Publisert 10. oktober 2022
The college Inland Norway University for Applied Sciences (INN University) aims to obtain full university status. They therefore need to do more research and employ more professors. Leading research positions will thus receive increased funding, while teaching posts without doctorates will not be prioritised.
The University of Bergen also wants to prioritise groups in the local wage agreement. This is why they have put aside three million kroner from their own budgets, says the chief employee representative for the Norwegian Association of Researchers (NAR) there. The University of Agder (UiA) has chosen to put aside two million. NAR representative at UiA, Tom Roar Eikebrokk, understands INN University’s decision, but he thinks that rising inflation makes it is difficult to prioritise certain groups.

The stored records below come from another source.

(* ===== verification/ReindexAdd.v ===== *)
(** [addChild]: a new leaf gets an interval from the space left at its parent,
    and if there is none the tree is reindexed.  In both cases the intervals stay
    nested and the reindex root keeps its room. *)

From S2P Require Import Prelude Transaction Block Difficulty TxMass Ghostdag ReachInterval Reachability Reindex ReachTree.
From S2P Require Import ReindexCount ReindexPropagate ReindexReclaim ReindexChain.

(** * Adding a leaf to a tree *)

Section insert.
Variables p b : bytes.

Definition leaf : tree := Node b [].

Fixpoint insert_child (t : tree) : tree :=
  let '(Node h cs) := t in
  Node h (map insert_child cs ++ if decide (h = p) then [leaf] else []).

Lemma troot_insert t : troot (insert_child t) = troot t.
Proof. by destruct t. Qed.

Lemma tsubs_insert t : tsubs (insert_child t) =
  map insert_child (tsubs t) ++ if decide (troot t = p) then [leaf] else [].
Proof. by destruct t. Qed.

Lemma subtrees_leaf x : x ∈ subtrees leaf <-> x = leaf.
Proof. rewrite subtrees_inv. cbn. split; [|by left]. intros [->|(c & Hc & _)]; [done|by apply not_elem_of_nil in Hc]. Qed.

Lemma subtrees_insert t x : x ∈ subtrees (insert_child t) <->
  (exists y, y ∈ subtrees t /\ x = insert_child y) \/ (x = leaf /\ p ∈ nodes t).
Proof.
  induction t as [h cs IH] using tree_induction. rewrite subtrees_inv, tsubs_insert. cbn [tsubs troot]. split.
  - intros [->|(c & Hc & Hx)].
    + left. exists (Node h cs). split; [apply subtrees_self|done].
    + apply elem_of_app in Hc as [Hc|Hc].
      * apply list_elem_of_fmap in Hc as (c' & -> & Hc'). apply (IH c' Hc') in Hx as [(y & Hy & ->)|[-> Hp]].
        -- left. exists y. split; [|done]. apply (subtrees_trans _ c'); [done|by apply subtrees_child].
        -- right. split; [done|]. apply nodes_subtrees in Hp as (z & Hz & <-). apply nodes_subtrees. exists z.
           split; [|done]. apply (subtrees_trans _ c'); [done|by apply subtrees_child].
      * right. case_decide as E; [|by apply not_elem_of_nil in Hc]. apply list_elem_of_singleton in Hc. subst c.
        apply subtrees_leaf in Hx. split; [done|]. apply nodes_subtrees. exists (Node h cs). split; [apply subtrees_self|done].
  - intros [(y & Hy & ->)|[-> Hp]].
    + apply subtrees_inv in Hy as [->|(c & Hc & Hy)]; [by left|]. right. exists (insert_child c). split.
      * apply elem_of_app. left. apply list_elem_of_fmap. eauto.
      * apply (IH c Hc). left. eauto.
    + apply nodes_subtrees in Hp as (z & Hz & E). apply subtrees_inv in Hz as [->|(c & Hc & Hz)].
      * right. exists leaf. cbn [troot] in E. subst h. rewrite decide_True by done. split; [set_solver|by apply subtrees_leaf].
      * right. exists (insert_child c). split; [apply elem_of_app; left; apply list_elem_of_fmap; eauto|].
        apply (IH c Hc). right. split; [done|]. apply nodes_subtrees. eauto.
Qed.

Lemma insert_other t : p ∉ nodes t -> insert_child t = t.
Proof.
  induction t as [h cs IH] using tree_induction. rewrite nodes_eq. cbn [troot tsubs insert_child]. intros Hp.
  apply not_elem_of_cons in Hp as [Hne Hp]. rewrite decide_False by done. rewrite app_nil_r. f_equal.
  rewrite <- (map_id cs) at 2. apply map_ext_in. intros c Hc%list_elem_of_In. apply (IH c Hc).
  intros Hin. apply Hp, elem_of_concat_map. eauto.
Qed.

Lemma map_concat_perm {A B} (f g : A -> list B) (l : list A) : (forall x, x ∈ l -> f x ≡ₚ g x) ->
  concat (map f l) ≡ₚ concat (map g l).
Proof.
  induction l as [|x l IH]; intros Hl; [done|]. cbn [map concat]. rewrite (Hl x) by set_solver.
  rewrite IH by set_solver. done.
Qed.
Lemma precedes_insert y z : precedes t y z -> precedes (ins t) y z.
Proof.
  intros (q & l1 & c1 & l2 & c2 & l3 & Hq & E & Hy & Hz).
  exists (ins q), (map ins l1), (ins c1), (map ins l2), (ins c2),
    (map ins l3 ++ if decide (troot q = p) then [leaf b] else []).
  split; [apply subtrees_insert; left; eauto|]. split; [|by split; apply nodes_grow].
  rewrite tsubs_insert, E, !map_app. cbn [map]. rewrite map_app. cbn [map]. rewrite <- !app_assoc. cbn [app].
  by rewrite <- !app_assoc.
Qed.

Lemma tree_anc_insert x B : x <> b -> B <> b -> tree_anc (ins t) x B <-> tree_anc t x B.
Proof.
  intros Hx HB. split.
  - intros (u & Hu & Eu & Hin). apply subtrees_insert in Hu as [(v & Hv & ->)|[-> _]]; [|done].
    rewrite troot_insert in Eu. exists v. split_and!; try done.
    apply (nodes_insert_old p b v B) in Hin; [done|by eapply nodup_subtree|done].
  - intros (u & Hu & Eu & Hin). exists (ins u). split; [apply subtrees_insert; left; eauto|].
    rewrite troot_insert. split; [done|by apply nodes_grow].
Qed.

Lemma tree_anc_leaf x : tree_anc (ins t) x b <-> x = b \/ tree_anc t x p.
Proof.
  assert (Hleaf : leaf b ∈ subtrees (ins t)) by (apply subtrees_insert; by right).
  split.
  - intros (u & Hu & Eu & Hin). apply subtrees_insert in Hu as [(v & Hv & ->)|[-> _]]; [|by left].
    rewrite troot_insert in Eu. right. exists v. split_and!; try done.
    destruct (decide (p ∈ nodes v)) as [|Hpv]; [done|]. rewrite insert_other in Hin by done. exfalso.
    apply Hb. by apply (nodes_sub t v).
  - intros [->|(v & Hv & Ev & Hin)].
    + exists (leaf b). split_and!; [done|done|]. rewrite nodes_eq. left.
    + exists (ins v). split; [apply subtrees_insert; left; eauto|]. rewrite troot_insert. split; [done|].
      apply nodes_insert_in; [by eapply nodup_subtree|done|by left].
Qed.

(** The leaf has nothing below it. *)
Lemma leaf_only B : tree_anc (ins t) b B -> B = b.
Proof.
  intros (u & Hu & Eu & Hin). apply subtrees_insert in Hu as [(v & Hv & ->)|[-> _]].
  - exfalso. rewrite troot_insert in Eu. apply Hb, nodes_subtrees. eauto.
  - rewrite nodes_eq in Hin. cbn in Hin. by apply list_elem_of_singleton in Hin.
Qed.

End leaf.

(** * The set of a block *)

Definition fcs (d : gmap bytes reachabilityData) (x : bytes) : list bytes :=
  match d !! x with Some rd => FutureCoveringSet rd | None => [] end.

(** A sorted set, split at the end of a block. *)
Lemma split_ordered t f l B : NoDup (nodes t) -> nested f t -> StronglySorted (precedes t) l -> 
  (forall y, y ∈ l -> y ∈ nodes t) ->
  exists l1 l2, l = l1 ++ l2 /\ (forall y, y ∈ l1 -> Start (f y) <= End (f B)) /\ (forall y, y ∈ l2 -> End (f B) < Start (f y)).
Proof.
  intros Hnd Hn Hs Hin. induction Hs as [|y l Hs IH Hy]; [by exists [], []; split_and!; [|intros y Hy; by apply not_elem_of_nil in Hy..]|].
  destruct IH as (l1 & l2 & -> & H1 & H2); [intros z Hz; apply Hin; by right|].
  destruct (Z.le_gt_cases (Start (f y)) (End (f B))) as [Hle|Hgt].
  - exists (y :: l1), l2. split; [done|]. split; [|done]. intros z [->|Hz]%elem_of_cons; auto.
  - exists [], (y :: l1 ++ l2). split; [done|]. split; [intros z Hz; by apply not_elem_of_nil in Hz|].
    intros z [->|Hz]%elem_of_cons; [lia|]. rewrite Forall_forall in Hy.
    pose proof (precedes_bounds f t Hn y z (Hy z Hz)). pose proof (node_bounds f t Hn y (Hin y ltac:(left))). lia.
Qed.

(** Of the members that start before the end of [B] only the last can be an
    ancestor of it. *)
Lemma last_covers t f l1 c l2 B y : NoDup (nodes t) -> nested f t -> StronglySorted (precedes t) (l1 ++ [c] ++ l2) ->
  (forall z, z ∈ l1 ++ [c] -> Start (f z) <= End (f B)) -> (forall z, z ∈ l2 -> End (f B) < Start (f z)) ->
  B ∈ nodes t -> y ∈ l1 ++ [c] ++ l2 -> tree_anc t y B -> y = c.
Proof.
  intros Hnd Hn Hs H1 H2 HB Hy Ha. destruct (tree_anc_bounds f t Hn y B Ha) as [Ha1 Ha2].
  pose proof (node_bounds f t Hn B HB). rewrite !elem_of_app, list_elem_of_singleton in Hy.
  destruct Hy as [Hy|[->|Hy]]; [|done|].
  - assert (Hp : precedes t y c).
    { clear -Hs Hy. induction l1 as [|z l1 IH]; [by apply not_elem_of_nil in Hy|]. cbn in Hs.
      apply StronglySorted_inv in Hs as [Hs Hf]. apply elem_of_cons in Hy as [->|Hy]; [|by apply IH].
      rewrite Forall_forall in Hf. apply Hf. mem. }
    pose proof (precedes_bounds f t Hn y c Hp). specialize (H1 c ltac:(mem)). lia.
  - specialize (H2 y Hy). lia.
Qed.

Terje Espevik is centre director of Cemir at the Norwegian University of Science and Technology (NTNU). He initially received funding for ten years, and researchers were given long contracts. Until 2021 he always had some money in reserve to protect his temporary staff from being laid off, but universities are no longer allowed to have so much in the bank. Espevik would like there to be a kind of tenure track for the best researchers, so they could qualify for permanent positions that also require teaching.

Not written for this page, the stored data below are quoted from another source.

(* ===== verification/DagTopology.v ===== *)
(** The DAG topology manager: parents and children of blocks in the relation
    store, ancestry through the reachability manager, and selected parent chains.
    [src/domain/consensus/processes/dagtopologymanager/dagtopologymanager.go] and
    [src/domain/consensus/datastructures/blockrelationstore/block_relation_store.go].

    The relation store clones what it stages and what it returns, so relations are
    values.  The virtual block is recognised by comparing pointers, so a hash that
    may be the virtual one comes with the result of that comparison. *)

From S2P Require Import Prelude Transaction Block Difficulty TxMass Ghostdag GhostdagMergeSet ReachInterval Reachability Reindex.
From S2P Require Import ReachTree ReindexCount ReindexPropagate ReindexReclaim ReindexChain ReindexAdd ReachAdd ReachFuture ReachConcentrate.
From S2P Require Import ReachRoot ReachRun.

(** * Relations *)

Record BlockRelations : Set := mk_BlockRelations {
  br_Parents : list bytes;
  br_Children : list bytes
}.

Abbreviation relation_store := (gmap bytes BlockRelations).

Inductive TopologyError : Set :=
| ReachFailed (e : ReachError)
| RelationNotFound
| GhostdagNotFound
(** the claimed chain ancestor is not in the chain *)
| ErrNotInSelectedChain.

Definition BlockRelation (rel : relation_store) (blockHash : bytes) : res TopologyError BlockRelations :=
  match rel !! blockHash with Some r => Ok r | None => Err RelationNotFound end.

Definition StageBlockRelation (blockHash : bytes) (blockRelations : BlockRelations) : M TopologyError relation_store unit :=
  modify (fun rel => <[blockHash := blockRelations]> rel : relation_store).

Definition Has (rel : relation_store) (blockHash : bytes) : bool := bool_decide (is_Some (rel !! blockHash)).

(** * dagtopologymanager.go *)

Definition dtm_Parents (rel : relation_store) (blockHash : bytes) : res TopologyError (list bytes) :=
  let? blockRelations := BlockRelation rel blockHash in Ok (br_Parents blockRelations).

Definition dtm_Children (rel : relation_store) (blockHash : bytes) : res TopologyError (list bytes) :=
  let? blockRelations := BlockRelation rel blockHash in Ok (br_Children blockRelations).

Fixpoint isHashInSlice (hash : bytes) (hashes : list bytes) : bool :=
  match hashes with
  | [] => false
  | h :: rest => if bytes_eqb h hash then true else isHashInSlice hash rest
  end.

Definition IsParentOf (rel : relation_store) (blockHashA blockHashB : bytes) : res TopologyError bool :=
  let? blockRelations := BlockRelation rel blockHashB in Ok (isHashInSlice blockHashA (br_Parents blockRelations)).

Definition IsChildOf (rel : relation_store) (blockHashA blockHashB : bytes) : res TopologyError bool :=
  let? blockRelations := BlockRelation rel blockHashB in Ok (isHashInSlice blockHashA (br_Children blockRelations)).

Definition of_reach {A} (r : res ReachError A) : res TopologyError A :=
  match r with Ok a => Ok a | Err e => Err (ReachFailed e) | Panic => Panic end.

Definition dtm_IsAncestorOf (st : reach_store) (blockHashA blockHashB : bytes) : res TopologyError bool :=
  of_reach (IsDAGAncestorOf st blockHashA blockHashB).

Fixpoint IsAncestorOfAny (st : reach_store) (blockHash : bytes) (potentialDescendants : list bytes) : res TopologyError bool :=
  match potentialDescendants with
  | [] => Ok false
  | potentialDescendant :: rest =>
      let? isAncestorOf := dtm_IsAncestorOf st blockHash potentialDescendant in
      if isAncestorOf : bool then Ok true else IsAncestorOfAny st blockHash rest
  end.

Fixpoint IsAnyAncestorOf (st : reach_store) (potentialAncestors : list bytes) (blockHash : bytes) : res TopologyError bool :=
  match potentialAncestors with
  | [] => Ok false
  | potentialAncestor :: rest =>
      let? isAncestorOf := dtm_IsAncestorOf st potentialAncestor blockHash in
      if isAncestorOf : bool then Ok true else IsAnyAncestorOf st rest blockHash
  end.

Definition selectedParentOf (gd : ghostdag_store) (blockHash : bytes) : res TopologyError bytes :=
  match gd !! (blockHash, false) with
  | None => Err GhostdagNotFound
  | Some ghostdagData => match SelectedParent ghostdagData with Some p => Ok p | None => Panic end
  end.

(** [isVirtual]: the pointer [blockHashB] is [model.VirtualBlockHash]. *)
Definition IsInSelectedParentChainOf (gd : ghostdag_store) (st : reach_store) (blockHashA blockHashB : bytes) (isVirtual : bool)
    : res TopologyError bool :=
  let? blockHashB := if isVirtual then selectedParentOf gd blockHashB else Ok blockHashB in
  of_reach (IsReachabilityTreeAncestorOf st blockHashA blockHashB).

Definition ChildInSelectedParentChainOf (gd : ghostdag_store) (st : reach_store) (lowHash highHash : bytes) (isVirtual : bool)
    : res TopologyError bytes :=
  let chain (highHash : bytes) :=
    let? isInSelectedParentChain := IsInSelectedParentChainOf gd st lowHash highHash false in
    if negb isInSelectedParentChain then Err ErrNotInSelectedChain else
    of_reach (FindNextAncestor st highHash lowHash) in
  if isVirtual then
    let? selectedParent := selectedParentOf gd highHash in
    if bytes_eqb lowHash selectedParent then Ok highHash else chain selectedParent
  else chain highHash.

(** ** SetParents *)

(** The children without the first occurrence of the block. *)
Fixpoint remove_first (blockHash : bytes) (l : list bytes) : option (list bytes) :=
  match l with
  | [] => None
  | x :: rest =>
      if bytes_eqb x blockHash then Some rest else
      match remove_first blockHash rest with Some rest' => Some (x :: rest') | None => None end
  end.

Fixpoint leave_parents (blockHash : bytes) (currentParents : list bytes) : M TopologyError relation_store unit :=
  match currentParents with
  | [] => ret tt
  | currentParent :: rest =>
      let* rel := get in
      let* parentRelations := lift (BlockRelation rel currentParent) in
      (match remove_first blockHash (br_Children parentRelations) with
       | Some children => StageBlockRelation currentParent (mk_BlockRelations (br_Parents parentRelations) children)
       | None => ret tt
       end) ;;
      leave_parents blockHash rest
  end.

Fixpoint join_parents (blockHash : bytes) (parentHashes : list bytes) : M TopologyError relation_store unit :=
  match parentHashes with
  | [] => ret tt
  | parent :: rest =>
      let* rel := get in
      let* parentRelations := lift (BlockRelation rel parent) in
      (if negb (isHashInSlice blockHash (br_Children parentRelations)) then
         StageBlockRelation parent
           (mk_BlockRelations (br_Parents parentRelations) (br_Children parentRelations ++ [blockHash]))
       else ret tt) ;;
      join_parents blockHash rest
  end.

Definition SetParents (blockHash : bytes) (parentHashes : list bytes) : M TopologyError relation_store unit :=
  let* rel := get in
  (if Has rel blockHash then
     let* currentRelations := lift (BlockRelation rel blockHash) in
     leave_parents blockHash (br_Parents currentRelations)
   else ret tt) ;;
  join_parents blockHash parentHashes ;;
  StageBlockRelation blockHash (mk_BlockRelations parentHashes []).

(** * The relation of parents and children *)

(** Every block is a child of its parents, once, and of no other block. *)
Record relations_ok (rel : relation_store) : Prop := {
  ro_children : forall p rp c, rel !! p = Some rp -> c ∈ br_Children rp <-> exists rc, rel !! c = Some rc /\ p ∈ br_Parents rc;
  ro_once : forall p rp, rel !! p = Some rp -> NoDup (br_Children rp);
  ro_closed : forall c rc p, rel !! c = Some rc -> p ∈ br_Parents rc -> is_Some (rel !! p)
}.

Lemma isHashInSlice_iff h l : isHashInSlice h l = bool_decide (h ∈ l).
Proof.
  induction l as [|x l IH]; [done|]. cbn [isHashInSlice]. unfold bytes_eqb. destruct (decide (x = h)) as [->|E].
  - rewrite !bool_decide_true; [done|left|done].
  - rewrite (bool_decide_false (x = h)), IH by done. apply bool_decide_ext. rewrite elem_of_cons. naive_solver.
Qed.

‘I wish NTNU or the faculty had an arrangement for promising researchers who want to pursue a career in academia, something to help them through difficult periods until they manage to get their own funding,’ he says.
Anne Marie Rokstad is one of those who benefited from bridge financing after her postdoc period ended. She is now concerned for her colleagues. With the new restrictions she says it’s difficult to plan for the long term and there is less flexibility for temporary staff.
5.3 percent of the applications submitted to Ground-breaking research (FRIPRO) have been granted funding. 25.9 percent of eligible applications were accepted. To qualify as eligible, applications had to receive the top marks of 6 or 7 from the panels for all the assessment criteria. The assessment criteria are potential, quality, impact, and implementation. In 2021, 7.6 percent of applications were granted, but this year the allocated sum had to be cut by 20 percent due to financial constraints at the Research Council of Norway.
On 6 October, Trygve Slagsvold Vedum will present his first national budget. Due to the current economic situation, the Støre government has already announced that four university building projects face further cuts or delays.
First is the University of Oslo’s new life sciences building, which will be Norway’s largest research facility. Second is the new museum on Bygdøy to safely house three fragile Viking boats. The remaining projects are to merge NTNU’s various campuses in Trondheim, and to build the Ocean Space Center nearby. All projects have already been subject to cutbacks.